| WORK TO BE COMPLETED |
Repeat exactly the opening lines of the records, ending with the line that contains "induction u as [|x u IH]; [exact Hcv|].".

| RECORDS FOR THIS TASK |
(** X15. Every anchor line of the content makes the new content longer
    by the length of the helper text, 713 characters; nothing else
    changes the length. *)
Theorem inject_length (c : text) :
  length (inject c) = length c + 713 * occurrences anchor c.
Proof.
  destruct (replace_parts anchor (apiFetch_code ++ anchor) c anchor_self_free)
    as (parts & Hl & _ & Hj & Hr).
  fold (inject c) in Hr. rewrite Hr, join_length_grow, <- Hj, Hl.
  change (length apiFetch_code) with 713. lia.
Qed.

Lemma startswith_self_free (c : char) (rest : text) (x : char) (u v : text) :
  mem c rest = false -> opens_like (c :: rest) v ->
  startswith (c :: rest) (x :: u ++ v) = true ->
  startswith (c :: rest) (x :: u) = true.
Proof.
  intros Hc Hv H. cbn [startswith] in *.
  apply andb_true_iff in H as [Hx H]. rewrite Hx. cbn [andb].
  destruct v as [|d v]; [rewrite app_nil_r in H; exact H|].
  simpl in Hv. subst d. eapply startswith_sep; eauto.
Qed.

Lemma contains_app_sep (old u v : text) :
  self_free old -> opens_like old v ->
  contains old u = false -> contains old v = false ->
  contains old (u ++ v) = false.
Proof.
  intros Hsf Hv Hu Hcv. destruct old as [|c rest]; [destruct Hsf|].
  cbn [self_free] in Hsf.
  induction u as [|x u IH]; [exact Hcv|].
  change ((x :: u) ++ v) with (x :: u ++ v). cbn [contains].
  rewrite IH by (eapply contains_false_tail; exact Hu). rewrite orb_false_r.
  apply not_true_is_false. intros E.
  apply startswith_self_free in E; auto.
  apply contains_false_startswith in Hu.
  exact (diff_true_false (eq_trans (eq_sym E) Hu)).
Qed.

Lemma replace_skip_free (old new q r : text) :
  self_free old -> contains old q = false ->
  replace old new (q ++ old ++ r) = q ++ new ++ replace old new r.
Proof.
  intros Hsf Hq. pose proof (self_free_ne _ Hsf) as Hne.
  induction q as [|x q IH]; [apply (replace_here old new r), Hne|].
  change ((x :: q) ++ old ++ r) with (x :: q ++ old ++ r).
  rewrite replace_next; [|exact Hne|].
  - simpl. f_equal. apply IH. eapply contains_false_tail, Hq.
  - destruct old as [|c rest]; [destruct Hsf|]. cbn [self_free] in Hsf.
    apply not_true_is_false. intros E.
    apply startswith_self_free in E; auto; [|reflexivity].
    apply contains_false_startswith in Hq.
    exact (diff_true_false (eq_trans (eq_sym E) Hq)).
Qed.

Lemma replace_join (old new : text) (parts : list text) :
  self_free old -> Forall (fun p => contains old p = false) parts ->
  replace old new (join old parts) = join new parts.
Proof.
  intros Hsf Hf. pose proof (self_free_ne _ Hsf) as Hne.
  induction Hf as [|p ps Hp Hps IH]; [apply replace_nil, Hne|].
  destruct ps as [|p' ps].
  - simpl. apply replace_absent; assumption.
  - rewrite !join_cons by discriminate.
    rewrite replace_skip_free by assumption. rewrite IH. reflexivity.
Qed.

Lemma join_attach (x sep : text) (parts : list text) :
  join (x ++ sep) parts = join sep (attach x parts).
Proof.
  induction parts as [|p ps IH]; [reflexivity|].
  destruct ps as [|p' ps]; [reflexivity|].
  rewrite join_cons by discriminate. cbn [attach].
  rewrite (join_cons sep (p ++ x)) by (destruct ps; simpl; discriminate).
  rewrite IH, <- !app_assoc. reflexivity.
Qed.

Lemma attach_free (old x : text) (parts : list text) :
  self_free old -> opens_like old x -> contains old x = false ->
  Forall (fun p => contains old p = false) parts ->
  Forall (fun p => contains old p = false) (attach x parts).
Proof.
  intros Hsf Hx Hcx Hf. induction Hf as [|p ps Hp Hps IH]; [constructor|].
  destruct ps as [|p' ps]; [constructor; [exact Hp | constructor]|].
  cbn [attach]. constructor; [|exact IH].
  apply contains_app_sep; assumption.
Qed.

Lemma copies_opens (n : nat) : opens_like anchor (copies n apiFetch_code).
Proof. destruct n; [exact I | reflexivity]. Qed.

Lemma copies_free (n : nat) : contains anchor (copies n apiFetch_code) = false.
Proof.
  induction n as [|n IH]; [reflexivity|]. cbn [copies].
  apply contains_app_sep;
    [exact anchor_self_free | apply copies_opens | vm_compute; reflexivity | exact IH].
Qed.

Lemma copies_snoc (n : nat) (t : text) : copies n t ++ t = t ++ copies n t.
Proof.
  induction n as [|n IH]; simpl; [symmetry; apply app_nil_r|].
  rewrite <- app_assoc, IH. reflexivity.
Qed.

Lemma inject_join (n : nat) (parts : list text) :
  Forall (fun p => contains anchor p = false) parts ->
  inject (join (copies n apiFetch_code ++ anchor) parts) =
  join (copies (S n) apiFetch_code ++ anchor) parts.
Proof.
  intros Hf. unfold inject. rewrite join_attach.
  rewrite replace_join.
  - rewrite <- join_attach. cbn [copies].
    rewrite app_assoc, copies_snoc. reflexivity.
  - exact anchor_self_free.
  - apply attach_free; auto using anchor_self_free, copies_opens, copies_free.
Qed.

(** X16. After n runs of the helper injection, every anchor line of the
    first content has n copies of the helper text before it: the content
    is its parts between the anchor lines, joined by n copies of the
    helper text and the anchor line.  The operation never sees that the
    helper is there already. *)
Theorem inject_n_times (c : text) (n : nat) :
  exists parts : list text,
    length parts = S (occurrences anchor c) /\
    Forall (fun p => contains anchor p = false) parts /\
    c = join anchor parts /\
    Nat.iter n inject c = join (copies n apiFetch_code ++ anchor) parts.
Proof.
  destruct (replace_parts anchor (apiFetch_code ++ anchor) c anchor_self_free)
    as (parts & Hl & Hf & Hj & _).
  exists parts. repeat split; auto.
  induction n as [|n IH]; [exact Hj|].
  rewrite Nat.iter_succ, IH. apply inject_join, Hf.
Qed.

End InjectAgain.

(** ** The whole run, and what the loop makes of the helper file *)

Section WholeRun.

(** X8. One run of the migration on a path creates no file and removes
    none, leaves every other file as it is, and only adds to what was
    written and printed before, whether it ends well or raises. *)
Theorem update_touches_only_its_file (fp : path) (w w' : world) (r : result bool) :
  update_file_with_apiFetch fp w = (r, w') ->
  dom (files w') = dom (files w) /\
  (forall p, p <> fp -> files w' !! p = files w !! p) /\
  exists evs, trace w' = trace w ++ evs.
Proof. apply update_frame. Qed.
(** X2.  [ToWireMsg] stops at the first field that [json.Marshal] refuses,
    in the order header, parent header, metadata, content: the error is the
    library's, wrapped with the message of that field; the frames of the
    fields before it are filled, the others and the signature frame are
    left nil, whatever the key. *)
Theorem X2_ToWireMsg_first_failure msg signkey :
  (∀ e, Marshal (Header msg) = inl e →
     ToWireMsg msg signkey =
     Ret (Slice [[]; []; []; []; []] [],
          Some (Wrapped e "Could not marshal message header"))) ∧
  (∀ h e, Marshal (Header msg) = inr h → Marshal (ParentHeader msg) = inl e →
     ToWireMsg msg signkey =
     Ret (Slice [[]; h; []; []; []] [],
          Some (Wrapped e "Could not marshal parent header"))) ∧
  (∀ h p e, Marshal (Header msg) = inr h → Marshal (ParentHeader msg) = inr p →
     Marshal (encoded_Metadata msg) = inl e →
     ToWireMsg msg signkey =
     Ret (Slice [[]; h; p; []; []] [],
          Some (Wrapped e "Could not marshal metadata"))) ∧
  (∀ h p m e, Marshal (Header msg) = inr h → Marshal (ParentHeader msg) = inr p →
     Marshal (encoded_Metadata msg) = inr m → Marshal (Content msg) = inl e →
     ToWireMsg msg signkey =
     Ret (Slice [[]; h; p; m; []] [],
          Some (Wrapped e "Could not marshal content"))).
Proof.
  rewrite ToWireMsg_cases.
  split; [by intros e ->|]. split; [by intros h e -> ->|].
  split; [by intros h p e -> -> ->|]. by intros h p m e -> -> -> ->.
Qed.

| TASK ANSWER |
(** X15. Every anchor line of the content makes the new content longer
    by the length of the helper text, 713 characters; nothing else
    changes the length. *)
Theorem inject_length (c : text) :
  length (inject c) = length c + 713 * occurrences anchor c.
Proof.
  destruct (replace_parts anchor (apiFetch_code ++ anchor) c anchor_self_free)
    as (parts & Hl & _ & Hj & Hr).
  fold (inject c) in Hr. rewrite Hr, join_length_grow, <- Hj, Hl.
  change (length apiFetch_code) with 713. lia.
Qed.

Lemma startswith_self_free (c : char) (rest : text) (x : char) (u v : text) :
  mem c rest = false -> opens_like (c :: rest) v ->
  startswith (c :: rest) (x :: u ++ v) = true ->
  startswith (c :: rest) (x :: u) = true.
Proof.
  intros Hc Hv H. cbn [startswith] in *.
  apply andb_true_iff in H as [Hx H]. rewrite Hx. cbn [andb].
  destruct v as [|d v]; [rewrite app_nil_r in H; exact H|].
  simpl in Hv. subst d. eapply startswith_sep; eauto.
Qed.

Lemma contains_app_sep (old u v : text) :
  self_free old -> opens_like old v ->
  contains old u = false -> contains old v = false ->
  contains old (u ++ v) = false.
Proof.
  intros Hsf Hv Hu Hcv. destruct old as [|c rest]; [destruct Hsf|].
  cbn [self_free] in Hsf.
  induction u as [|x u IH]; [exact Hcv|].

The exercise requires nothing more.